_EXERCISE BRIEF_:
Take the entries that follow and return exactly the lines from the one holding "Lemma build_node_tree_invariant (fuel" through the one holding "intros [= _ <-].", both included. Nothing else is needed.

_STORED DATA_:
####

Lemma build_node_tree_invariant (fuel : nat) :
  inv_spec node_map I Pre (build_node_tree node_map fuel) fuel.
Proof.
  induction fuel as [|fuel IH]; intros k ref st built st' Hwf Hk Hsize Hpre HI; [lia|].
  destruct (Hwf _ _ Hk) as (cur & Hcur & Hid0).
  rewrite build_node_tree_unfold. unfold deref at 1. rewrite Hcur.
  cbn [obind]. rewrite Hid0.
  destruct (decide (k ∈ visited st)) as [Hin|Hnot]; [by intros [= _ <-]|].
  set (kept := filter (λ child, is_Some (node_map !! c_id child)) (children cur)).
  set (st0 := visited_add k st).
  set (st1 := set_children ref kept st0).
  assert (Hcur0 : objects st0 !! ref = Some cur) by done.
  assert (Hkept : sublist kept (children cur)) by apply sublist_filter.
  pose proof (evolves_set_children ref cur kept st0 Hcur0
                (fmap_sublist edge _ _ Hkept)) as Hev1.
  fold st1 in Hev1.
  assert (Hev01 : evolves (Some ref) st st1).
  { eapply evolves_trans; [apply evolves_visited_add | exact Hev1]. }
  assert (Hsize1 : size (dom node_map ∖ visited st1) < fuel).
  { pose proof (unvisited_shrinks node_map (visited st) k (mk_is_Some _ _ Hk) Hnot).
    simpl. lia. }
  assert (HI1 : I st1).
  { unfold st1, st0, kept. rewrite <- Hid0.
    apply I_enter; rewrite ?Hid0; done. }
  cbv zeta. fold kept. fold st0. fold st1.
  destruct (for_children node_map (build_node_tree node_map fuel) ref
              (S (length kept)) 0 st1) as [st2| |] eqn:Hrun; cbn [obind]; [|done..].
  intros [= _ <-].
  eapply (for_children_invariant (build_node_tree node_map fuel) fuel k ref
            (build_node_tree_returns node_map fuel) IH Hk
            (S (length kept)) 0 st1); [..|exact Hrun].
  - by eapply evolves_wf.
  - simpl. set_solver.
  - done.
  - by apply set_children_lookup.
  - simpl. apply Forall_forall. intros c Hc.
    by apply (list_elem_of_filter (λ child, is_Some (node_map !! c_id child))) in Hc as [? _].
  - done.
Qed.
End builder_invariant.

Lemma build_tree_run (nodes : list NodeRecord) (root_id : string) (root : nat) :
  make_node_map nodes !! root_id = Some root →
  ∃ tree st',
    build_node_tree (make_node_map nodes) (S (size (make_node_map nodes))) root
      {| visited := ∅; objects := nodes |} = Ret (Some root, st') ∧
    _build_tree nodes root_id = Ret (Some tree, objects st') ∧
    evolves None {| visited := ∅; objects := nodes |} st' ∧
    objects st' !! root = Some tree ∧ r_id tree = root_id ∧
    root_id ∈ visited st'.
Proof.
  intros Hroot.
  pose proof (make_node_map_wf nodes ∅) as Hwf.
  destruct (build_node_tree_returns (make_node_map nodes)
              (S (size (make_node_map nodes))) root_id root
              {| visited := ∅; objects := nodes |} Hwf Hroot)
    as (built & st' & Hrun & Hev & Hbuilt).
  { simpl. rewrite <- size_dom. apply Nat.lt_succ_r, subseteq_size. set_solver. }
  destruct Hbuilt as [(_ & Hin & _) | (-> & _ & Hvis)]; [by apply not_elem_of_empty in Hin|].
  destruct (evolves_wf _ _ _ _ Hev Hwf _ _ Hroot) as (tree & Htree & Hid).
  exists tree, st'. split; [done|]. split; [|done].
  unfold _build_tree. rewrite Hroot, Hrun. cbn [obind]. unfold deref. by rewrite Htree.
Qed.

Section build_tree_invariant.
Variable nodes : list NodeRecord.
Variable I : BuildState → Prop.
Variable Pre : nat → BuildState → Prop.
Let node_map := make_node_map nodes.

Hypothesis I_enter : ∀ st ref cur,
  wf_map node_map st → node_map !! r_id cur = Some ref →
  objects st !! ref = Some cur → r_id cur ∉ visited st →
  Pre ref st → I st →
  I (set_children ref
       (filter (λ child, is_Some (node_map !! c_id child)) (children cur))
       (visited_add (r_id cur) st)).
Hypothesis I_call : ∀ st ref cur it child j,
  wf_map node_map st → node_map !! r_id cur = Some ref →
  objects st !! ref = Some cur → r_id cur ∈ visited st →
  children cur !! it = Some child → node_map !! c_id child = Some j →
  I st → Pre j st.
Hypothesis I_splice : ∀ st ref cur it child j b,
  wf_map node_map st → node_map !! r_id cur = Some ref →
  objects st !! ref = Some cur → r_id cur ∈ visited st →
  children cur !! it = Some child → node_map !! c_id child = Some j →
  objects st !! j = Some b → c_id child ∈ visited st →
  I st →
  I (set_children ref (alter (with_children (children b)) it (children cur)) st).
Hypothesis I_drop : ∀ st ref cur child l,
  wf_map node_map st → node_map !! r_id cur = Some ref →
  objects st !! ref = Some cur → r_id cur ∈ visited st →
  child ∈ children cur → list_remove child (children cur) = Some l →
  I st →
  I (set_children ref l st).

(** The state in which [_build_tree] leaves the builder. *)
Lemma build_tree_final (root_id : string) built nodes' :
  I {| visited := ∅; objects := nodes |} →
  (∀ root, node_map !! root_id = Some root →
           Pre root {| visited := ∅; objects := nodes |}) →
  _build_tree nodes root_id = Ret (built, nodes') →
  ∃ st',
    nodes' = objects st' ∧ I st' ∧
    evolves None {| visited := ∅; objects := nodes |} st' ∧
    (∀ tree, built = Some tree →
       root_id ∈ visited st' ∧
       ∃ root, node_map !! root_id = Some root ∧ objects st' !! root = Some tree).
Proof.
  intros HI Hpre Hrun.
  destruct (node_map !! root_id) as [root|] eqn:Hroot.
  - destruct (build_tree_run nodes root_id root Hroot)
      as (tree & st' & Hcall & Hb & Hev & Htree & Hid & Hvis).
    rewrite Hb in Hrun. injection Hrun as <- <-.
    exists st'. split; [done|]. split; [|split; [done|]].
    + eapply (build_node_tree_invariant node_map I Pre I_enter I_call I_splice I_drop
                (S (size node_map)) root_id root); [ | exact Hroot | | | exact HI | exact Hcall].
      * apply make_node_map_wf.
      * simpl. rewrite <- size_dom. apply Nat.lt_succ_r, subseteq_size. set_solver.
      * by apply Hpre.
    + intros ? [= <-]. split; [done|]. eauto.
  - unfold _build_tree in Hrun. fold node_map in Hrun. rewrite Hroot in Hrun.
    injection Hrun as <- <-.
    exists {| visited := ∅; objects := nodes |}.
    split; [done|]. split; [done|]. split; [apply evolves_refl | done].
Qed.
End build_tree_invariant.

####

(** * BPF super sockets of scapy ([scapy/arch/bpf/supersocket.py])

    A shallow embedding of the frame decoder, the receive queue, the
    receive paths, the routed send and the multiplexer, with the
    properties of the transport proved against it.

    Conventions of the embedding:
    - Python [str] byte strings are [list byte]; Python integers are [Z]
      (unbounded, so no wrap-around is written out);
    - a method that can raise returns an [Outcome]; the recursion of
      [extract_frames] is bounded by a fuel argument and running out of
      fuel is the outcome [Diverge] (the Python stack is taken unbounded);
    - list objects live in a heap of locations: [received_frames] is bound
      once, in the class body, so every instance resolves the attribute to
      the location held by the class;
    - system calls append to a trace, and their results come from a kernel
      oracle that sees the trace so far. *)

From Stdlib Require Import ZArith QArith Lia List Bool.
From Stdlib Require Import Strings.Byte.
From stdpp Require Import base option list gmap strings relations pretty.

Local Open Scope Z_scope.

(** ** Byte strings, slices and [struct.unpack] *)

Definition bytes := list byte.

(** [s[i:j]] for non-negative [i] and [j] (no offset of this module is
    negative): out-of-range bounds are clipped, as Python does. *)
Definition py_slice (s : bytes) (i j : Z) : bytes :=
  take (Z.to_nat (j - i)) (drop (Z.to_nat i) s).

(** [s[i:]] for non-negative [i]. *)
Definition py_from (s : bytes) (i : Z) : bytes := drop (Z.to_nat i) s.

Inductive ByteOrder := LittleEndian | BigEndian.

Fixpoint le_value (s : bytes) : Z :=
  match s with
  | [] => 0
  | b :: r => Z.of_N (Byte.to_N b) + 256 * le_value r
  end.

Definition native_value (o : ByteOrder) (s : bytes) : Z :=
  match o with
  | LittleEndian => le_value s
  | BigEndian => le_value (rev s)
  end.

####

_RESULT_:
Lemma build_node_tree_invariant (fuel : nat) :
  inv_spec node_map I Pre (build_node_tree node_map fuel) fuel.
Proof.
  induction fuel as [|fuel IH]; intros k ref st built st' Hwf Hk Hsize Hpre HI; [lia|].
  destruct (Hwf _ _ Hk) as (cur & Hcur & Hid0).
  rewrite build_node_tree_unfold. unfold deref at 1. rewrite Hcur.
  cbn [obind]. rewrite Hid0.
  destruct (decide (k ∈ visited st)) as [Hin|Hnot]; [by intros [= _ <-]|].
  set (kept := filter (λ child, is_Some (node_map !! c_id child)) (children cur)).
  set (st0 := visited_add k st).
  set (st1 := set_children ref kept st0).
  assert (Hcur0 : objects st0 !! ref = Some cur) by done.
  assert (Hkept : sublist kept (children cur)) by apply sublist_filter.
  pose proof (evolves_set_children ref cur kept st0 Hcur0
                (fmap_sublist edge _ _ Hkept)) as Hev1.
  fold st1 in Hev1.
  assert (Hev01 : evolves (Some ref) st st1).
  { eapply evolves_trans; [apply evolves_visited_add | exact Hev1]. }
  assert (Hsize1 : size (dom node_map ∖ visited st1) < fuel).
  { pose proof (unvisited_shrinks node_map (visited st) k (mk_is_Some _ _ Hk) Hnot).
    simpl. lia. }
  assert (HI1 : I st1).
  { unfold st1, st0, kept. rewrite <- Hid0.
    apply I_enter; rewrite ?Hid0; done. }
  cbv zeta. fold kept. fold st0. fold st1.
  destruct (for_children node_map (build_node_tree node_map fuel) ref
              (S (length kept)) 0 st1) as [st2| |] eqn:Hrun; cbn [obind]; [|done..].
  intros [= _ <-].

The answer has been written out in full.